:: Supplied material ::
Start of Block
(* ===================================================================== *)
(** ** Running the effects *)
(* ===================================================================== *)

Lemma bind_ok {A B} (c : M A) (k : A -> M B) w b w' :
  bind c k w = (Ok b, w') ->
  exists a w1, c w = (Ok a, w1) /\ k a w1 = (Ok b, w').
Proof.
  unfold bind. destruct (c w) as [[a|e] w1]; [eauto|discriminate].
Qed.

Lemma bind_run {A B} (c : M A) (k : A -> M B) w r w' :
  bind c k w = (r, w') ->
  (exists a w1, c w = (Ok a, w1) /\ k a w1 = (r, w'))
  \/ (exists e, c w = (Raise e, w') /\ r = Raise e).
Proof.
  unfold bind. destruct (c w) as [[a|e] w1]; intros H.
  - left. eauto.
  - right. inversion H; subst. eauto.
Qed.

Lemma adapter_save_ok entry w id w' :
  adapter_save entry w = (Ok id, w') ->
  id = next_id w
  /\ store w' = store w ++ [entry id]
  /\ next_id w' = S (next_id w)
  /\ next_uuid w' = next_uuid w.
Proof.
  unfold adapter_save. destruct (fault w) as [[|n]|]; intros H; inversion H; subst;
    simpl; auto.
Qed.

Lemma adapter_save_raise entry w e w' :
  adapter_save entry w = (Raise e, w') -> e = DatabaseException /\ w' = w.
Proof.
  unfold adapter_save. destruct (fault w) as [[|n]|]; intros H; inversion H; auto.
Qed.

Lemma extract_ok r ma w w' :
  extract r w = (Ok ma, w') ->
  w' = w /\ _get_metadata_and_attributes_for_record (ObjRecord r) = Ok ma.
Proof. unfold extract, lift. intros H. inversion H. auto. Qed.

Lemma uuid_str_inj m n : uuid_str m = uuid_str n -> m = n.
Proof.
  unfold uuid_str. intros H.
  apply Unsigned.to_uint_inj.
  assert (E : NilEmpty.uint_of_string (NilEmpty.string_of_uint (Nat.to_uint m))
              = NilEmpty.uint_of_string (NilEmpty.string_of_uint (Nat.to_uint n)))
    by (rewrite H; reflexivity).
  rewrite !NilEmpty.usu in E. congruence.
Qed.

Lemma placeholder_identifier_inj m n :
  placeholder_identifier m = placeholder_identifier n -> m = n.
Proof.
  unfold placeholder_identifier, prov_qn. intros H.
  apply uuid_str_inj. inversion H. reflexivity.
Qed.

Lemma append_inj_l (a x y : string) : (a ++ x = a ++ y)%string -> x = y.
Proof.
  induction a as [|c a IH]; simpl; intros H; [exact H|].
  inversion H. auto.
Qed.

Lemma placeholder_identifier_eqb m n :
  qn_eqb (placeholder_identifier m) (placeholder_identifier n) = true -> m = n.
Proof.
  unfold qn_eqb. intros H. apply String.eqb_eq in H.
  apply uuid_str_inj. unfold qn_uri, placeholder_identifier, prov_qn in H.
  cbn [qn_namespace qn_localpart] in H.
  apply append_inj_l in H. apply append_inj_l in H. exact H.
Qed.

(** What one call of the placeholder synthesizer does. *)
Lemma create_unknown_node_run bundle_id w :
  _create_unknown_node bundle_id w =
  match fault w with
  | Some 0 =>
      (Raise DatabaseException,
       mkWorld (next_id w) (fault w) (S (next_uuid w)) (store w))
  | budget =>
      (Ok (Some (placeholder_identifier (next_uuid w))),
       mkWorld (S (next_id w)) (option_map pred budget) (S (next_uuid w))
               (store w ++ [EvSaveRecord bundle_id [] (placeholder_metadata (next_uuid w))
                                         (next_id w)]))
  end.
Proof.
  unfold _create_unknown_node, bind, uuid4, extract, lift, save_record, adapter_save, ret.
  destruct w as [i f u s]. simpl.
  destruct f as [[|n]|]; reflexivity.
Qed.

Lemma endpoint_ok bundle_id q w v w' :
  endpoint bundle_id q w = (Ok v, w') ->
  (exists x, q = Some x /\ v = q /\ w' = w)
  \/ (q = None
      /\ v = Some (VQName (placeholder_identifier (next_uuid w)))
      /\ store w' = store w ++ [EvSaveRecord bundle_id [] (placeholder_metadata (next_uuid w))
                                             (next_id w)]
      /\ next_id w' = S (next_id w)
      /\ next_uuid w' = S (next_uuid w)).
Proof.
  destruct q as [x|]; simpl.
  - unfold ret. intros H. inversion H. left. eauto.
  - unfold bind. rewrite create_unknown_node_run.
    destruct (fault w) as [[|n]|]; unfold ret; intros H; inversion H; subst; simpl;
      right; auto.
Qed.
End of Block
Everything above from the line containing "w' = next_uuid w." down to the line containing "Lemma create_unknown_node_run bundle_id" should be copied exactly, both end lines included, and nothing else.

  /\ next_uuid w' = next_uuid w.
Proof.
  unfold adapter_save. destruct (fault w) as [[|n]|]; intros H; inversion H; subst;
    simpl; auto.
Qed.

Lemma adapter_save_raise entry w e w' :
  adapter_save entry w = (Raise e, w') -> e = DatabaseException /\ w' = w.
Proof.
  unfold adapter_save. destruct (fault w) as [[|n]|]; intros H; inversion H; auto.
Qed.

Lemma extract_ok r ma w w' :
  extract r w = (Ok ma, w') ->
  w' = w /\ _get_metadata_and_attributes_for_record (ObjRecord r) = Ok ma.
Proof. unfold extract, lift. intros H. inversion H. auto. Qed.

Lemma uuid_str_inj m n : uuid_str m = uuid_str n -> m = n.
Proof.
  unfold uuid_str. intros H.
  apply Unsigned.to_uint_inj.
  assert (E : NilEmpty.uint_of_string (NilEmpty.string_of_uint (Nat.to_uint m))
              = NilEmpty.uint_of_string (NilEmpty.string_of_uint (Nat.to_uint n)))
    by (rewrite H; reflexivity).
  rewrite !NilEmpty.usu in E. congruence.
Qed.

Lemma placeholder_identifier_inj m n :
  placeholder_identifier m = placeholder_identifier n -> m = n.
Proof.
  unfold placeholder_identifier, prov_qn. intros H.
  apply uuid_str_inj. inversion H. reflexivity.
Qed.

Lemma append_inj_l (a x y : string) : (a ++ x = a ++ y)%string -> x = y.
Proof.
  induction a as [|c a IH]; simpl; intros H; [exact H|].
  inversion H. auto.
Qed.

Lemma placeholder_identifier_eqb m n :
  qn_eqb (placeholder_identifier m) (placeholder_identifier n) = true -> m = n.
Proof.
  unfold qn_eqb. intros H. apply String.eqb_eq in H.
  apply uuid_str_inj. unfold qn_uri, placeholder_identifier, prov_qn in H.
  cbn [qn_namespace qn_localpart] in H.
  apply append_inj_l in H. apply append_inj_l in H. exact H.
Qed.

(** What one call of the placeholder synthesizer does. *)
Lemma create_unknown_node_run bundle_id w :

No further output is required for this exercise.